ASSIGNMENT
Write out the entries below exactly. End with the line that contains "unfold delaysFrom, backoff.".

RECORDS TO PROCESS
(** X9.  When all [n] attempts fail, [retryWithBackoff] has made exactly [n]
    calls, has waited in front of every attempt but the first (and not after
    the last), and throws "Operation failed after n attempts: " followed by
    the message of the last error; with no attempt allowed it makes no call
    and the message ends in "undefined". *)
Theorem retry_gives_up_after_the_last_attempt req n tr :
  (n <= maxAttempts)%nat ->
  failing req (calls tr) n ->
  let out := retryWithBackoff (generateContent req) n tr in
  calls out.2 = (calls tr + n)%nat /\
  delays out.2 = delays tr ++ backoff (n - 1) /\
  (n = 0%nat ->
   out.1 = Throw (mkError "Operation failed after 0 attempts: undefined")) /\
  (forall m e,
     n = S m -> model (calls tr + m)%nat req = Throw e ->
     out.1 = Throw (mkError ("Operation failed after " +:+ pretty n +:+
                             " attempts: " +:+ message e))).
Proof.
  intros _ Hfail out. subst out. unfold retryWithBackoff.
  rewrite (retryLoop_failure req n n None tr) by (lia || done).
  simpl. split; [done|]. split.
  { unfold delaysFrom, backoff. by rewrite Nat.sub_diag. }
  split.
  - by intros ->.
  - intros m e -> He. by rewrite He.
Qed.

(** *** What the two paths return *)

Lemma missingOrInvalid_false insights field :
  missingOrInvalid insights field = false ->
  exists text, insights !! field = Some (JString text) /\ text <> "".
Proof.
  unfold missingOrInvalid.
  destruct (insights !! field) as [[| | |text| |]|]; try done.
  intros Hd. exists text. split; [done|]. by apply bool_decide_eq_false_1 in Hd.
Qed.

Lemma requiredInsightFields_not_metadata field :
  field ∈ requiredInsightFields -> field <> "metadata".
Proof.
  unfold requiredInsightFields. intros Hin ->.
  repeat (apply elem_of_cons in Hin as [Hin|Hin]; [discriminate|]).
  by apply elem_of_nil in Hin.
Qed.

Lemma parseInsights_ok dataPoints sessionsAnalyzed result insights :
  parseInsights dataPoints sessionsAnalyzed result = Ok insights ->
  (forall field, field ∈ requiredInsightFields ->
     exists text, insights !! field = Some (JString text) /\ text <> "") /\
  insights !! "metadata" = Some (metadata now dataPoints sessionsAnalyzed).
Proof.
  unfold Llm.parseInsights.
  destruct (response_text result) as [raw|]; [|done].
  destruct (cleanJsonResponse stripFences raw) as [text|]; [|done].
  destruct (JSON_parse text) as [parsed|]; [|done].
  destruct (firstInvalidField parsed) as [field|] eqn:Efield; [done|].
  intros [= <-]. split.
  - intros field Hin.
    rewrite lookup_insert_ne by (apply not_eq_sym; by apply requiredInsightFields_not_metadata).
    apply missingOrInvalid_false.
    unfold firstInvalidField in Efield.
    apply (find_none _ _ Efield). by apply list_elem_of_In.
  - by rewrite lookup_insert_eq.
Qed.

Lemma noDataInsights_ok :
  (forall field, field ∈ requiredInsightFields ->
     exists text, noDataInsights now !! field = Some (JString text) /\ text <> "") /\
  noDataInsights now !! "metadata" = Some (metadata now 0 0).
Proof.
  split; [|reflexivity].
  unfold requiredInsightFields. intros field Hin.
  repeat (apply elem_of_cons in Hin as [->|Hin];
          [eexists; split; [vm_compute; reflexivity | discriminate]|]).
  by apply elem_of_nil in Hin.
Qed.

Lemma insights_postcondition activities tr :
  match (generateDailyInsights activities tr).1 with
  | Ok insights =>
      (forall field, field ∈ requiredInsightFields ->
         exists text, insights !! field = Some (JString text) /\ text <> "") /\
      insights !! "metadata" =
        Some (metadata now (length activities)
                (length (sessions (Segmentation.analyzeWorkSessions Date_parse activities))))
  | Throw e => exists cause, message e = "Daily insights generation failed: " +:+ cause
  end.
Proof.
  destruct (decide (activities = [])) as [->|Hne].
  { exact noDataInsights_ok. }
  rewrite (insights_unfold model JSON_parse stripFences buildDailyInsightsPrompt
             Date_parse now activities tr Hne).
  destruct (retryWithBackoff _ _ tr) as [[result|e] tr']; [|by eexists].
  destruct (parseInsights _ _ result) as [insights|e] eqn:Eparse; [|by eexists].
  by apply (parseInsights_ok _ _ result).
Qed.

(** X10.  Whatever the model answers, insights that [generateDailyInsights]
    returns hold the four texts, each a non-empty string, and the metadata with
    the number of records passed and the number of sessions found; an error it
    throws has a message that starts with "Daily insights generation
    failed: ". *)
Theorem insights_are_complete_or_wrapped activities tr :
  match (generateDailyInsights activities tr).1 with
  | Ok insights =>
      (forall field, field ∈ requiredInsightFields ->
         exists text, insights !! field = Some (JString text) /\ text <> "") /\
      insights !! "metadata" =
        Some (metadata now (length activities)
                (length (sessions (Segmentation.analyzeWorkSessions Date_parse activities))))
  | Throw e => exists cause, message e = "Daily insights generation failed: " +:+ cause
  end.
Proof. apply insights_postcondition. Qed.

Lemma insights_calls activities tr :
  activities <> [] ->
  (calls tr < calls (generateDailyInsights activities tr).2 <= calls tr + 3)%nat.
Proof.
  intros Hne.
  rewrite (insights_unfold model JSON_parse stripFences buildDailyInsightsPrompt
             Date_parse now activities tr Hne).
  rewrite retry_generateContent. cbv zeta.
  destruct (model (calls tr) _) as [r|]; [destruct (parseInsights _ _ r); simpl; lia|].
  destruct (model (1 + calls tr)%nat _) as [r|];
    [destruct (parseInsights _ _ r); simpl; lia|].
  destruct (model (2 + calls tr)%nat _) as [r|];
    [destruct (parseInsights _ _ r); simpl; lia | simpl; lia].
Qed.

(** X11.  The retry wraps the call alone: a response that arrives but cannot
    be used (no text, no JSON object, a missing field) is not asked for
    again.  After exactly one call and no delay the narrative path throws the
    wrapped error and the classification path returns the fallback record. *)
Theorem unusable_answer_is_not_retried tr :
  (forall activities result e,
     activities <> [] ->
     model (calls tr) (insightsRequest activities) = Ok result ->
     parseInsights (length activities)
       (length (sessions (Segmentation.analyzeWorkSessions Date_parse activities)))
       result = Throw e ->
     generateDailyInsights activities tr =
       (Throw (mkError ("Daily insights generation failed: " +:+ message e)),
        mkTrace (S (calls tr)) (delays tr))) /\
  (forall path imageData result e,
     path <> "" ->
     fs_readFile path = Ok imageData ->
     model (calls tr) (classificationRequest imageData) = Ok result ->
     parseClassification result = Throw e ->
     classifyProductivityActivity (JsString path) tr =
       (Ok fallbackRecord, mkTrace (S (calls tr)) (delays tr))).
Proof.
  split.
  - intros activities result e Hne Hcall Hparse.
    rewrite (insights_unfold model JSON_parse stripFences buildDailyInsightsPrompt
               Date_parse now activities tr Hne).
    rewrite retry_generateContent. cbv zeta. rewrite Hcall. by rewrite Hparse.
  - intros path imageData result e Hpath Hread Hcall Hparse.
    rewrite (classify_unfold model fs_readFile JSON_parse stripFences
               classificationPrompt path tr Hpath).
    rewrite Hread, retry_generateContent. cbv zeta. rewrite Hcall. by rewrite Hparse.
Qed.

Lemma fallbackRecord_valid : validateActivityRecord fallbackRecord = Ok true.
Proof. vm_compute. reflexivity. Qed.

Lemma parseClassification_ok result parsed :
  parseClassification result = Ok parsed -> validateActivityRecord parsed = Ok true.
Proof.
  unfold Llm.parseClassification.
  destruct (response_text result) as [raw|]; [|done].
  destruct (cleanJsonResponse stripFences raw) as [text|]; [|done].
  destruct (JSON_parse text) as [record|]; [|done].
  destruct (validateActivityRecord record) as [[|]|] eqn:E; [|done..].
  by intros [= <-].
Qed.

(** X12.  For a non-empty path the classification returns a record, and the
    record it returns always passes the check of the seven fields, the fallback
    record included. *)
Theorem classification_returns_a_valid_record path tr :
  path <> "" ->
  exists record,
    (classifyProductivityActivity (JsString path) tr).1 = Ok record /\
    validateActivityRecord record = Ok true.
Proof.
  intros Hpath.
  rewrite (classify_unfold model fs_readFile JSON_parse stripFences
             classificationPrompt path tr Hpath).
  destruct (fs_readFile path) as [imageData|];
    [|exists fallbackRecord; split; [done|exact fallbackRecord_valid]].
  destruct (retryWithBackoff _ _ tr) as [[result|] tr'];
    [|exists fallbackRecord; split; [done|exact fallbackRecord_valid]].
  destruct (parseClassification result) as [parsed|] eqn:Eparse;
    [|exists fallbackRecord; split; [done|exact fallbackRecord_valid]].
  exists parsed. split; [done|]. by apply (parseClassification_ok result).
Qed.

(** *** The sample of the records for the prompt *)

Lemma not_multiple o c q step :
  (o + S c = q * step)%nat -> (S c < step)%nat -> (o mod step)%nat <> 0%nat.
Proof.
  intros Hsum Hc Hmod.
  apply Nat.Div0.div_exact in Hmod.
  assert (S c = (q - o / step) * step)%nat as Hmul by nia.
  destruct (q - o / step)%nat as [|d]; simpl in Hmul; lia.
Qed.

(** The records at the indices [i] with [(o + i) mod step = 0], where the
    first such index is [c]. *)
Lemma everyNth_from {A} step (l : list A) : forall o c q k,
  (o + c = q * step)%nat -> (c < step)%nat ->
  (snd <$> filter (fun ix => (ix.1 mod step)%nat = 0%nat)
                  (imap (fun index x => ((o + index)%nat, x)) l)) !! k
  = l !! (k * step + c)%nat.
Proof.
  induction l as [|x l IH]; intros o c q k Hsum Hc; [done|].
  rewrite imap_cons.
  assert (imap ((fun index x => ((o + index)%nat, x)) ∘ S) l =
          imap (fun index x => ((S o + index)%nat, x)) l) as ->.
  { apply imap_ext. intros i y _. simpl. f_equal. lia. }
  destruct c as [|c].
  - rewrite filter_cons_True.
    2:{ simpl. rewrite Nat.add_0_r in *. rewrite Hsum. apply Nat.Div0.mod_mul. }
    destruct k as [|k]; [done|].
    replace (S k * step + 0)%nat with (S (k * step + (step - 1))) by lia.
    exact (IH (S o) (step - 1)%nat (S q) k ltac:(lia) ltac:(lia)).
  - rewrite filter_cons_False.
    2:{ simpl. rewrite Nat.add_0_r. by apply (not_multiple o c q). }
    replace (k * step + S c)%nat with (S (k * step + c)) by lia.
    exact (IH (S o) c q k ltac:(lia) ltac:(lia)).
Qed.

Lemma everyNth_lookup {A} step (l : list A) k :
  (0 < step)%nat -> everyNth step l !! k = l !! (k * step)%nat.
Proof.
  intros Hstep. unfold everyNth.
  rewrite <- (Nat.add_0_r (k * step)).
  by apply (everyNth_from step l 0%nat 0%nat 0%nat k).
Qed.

ANSWER SPACE
(** X9.  When all [n] attempts fail, [retryWithBackoff] has made exactly [n]
    calls, has waited in front of every attempt but the first (and not after
    the last), and throws "Operation failed after n attempts: " followed by
    the message of the last error; with no attempt allowed it makes no call
    and the message ends in "undefined". *)
Theorem retry_gives_up_after_the_last_attempt req n tr :
  (n <= maxAttempts)%nat ->
  failing req (calls tr) n ->
  let out := retryWithBackoff (generateContent req) n tr in
  calls out.2 = (calls tr + n)%nat /\
  delays out.2 = delays tr ++ backoff (n - 1) /\
  (n = 0%nat ->
   out.1 = Throw (mkError "Operation failed after 0 attempts: undefined")) /\
  (forall m e,
     n = S m -> model (calls tr + m)%nat req = Throw e ->
     out.1 = Throw (mkError ("Operation failed after " +:+ pretty n +:+
                             " attempts: " +:+ message e))).
Proof.
  intros _ Hfail out. subst out. unfold retryWithBackoff.
  rewrite (retryLoop_failure req n n None tr) by (lia || done).
  simpl. split; [done|]. split.
  { unfold delaysFrom, backoff. by rewrite Nat.sub_diag. }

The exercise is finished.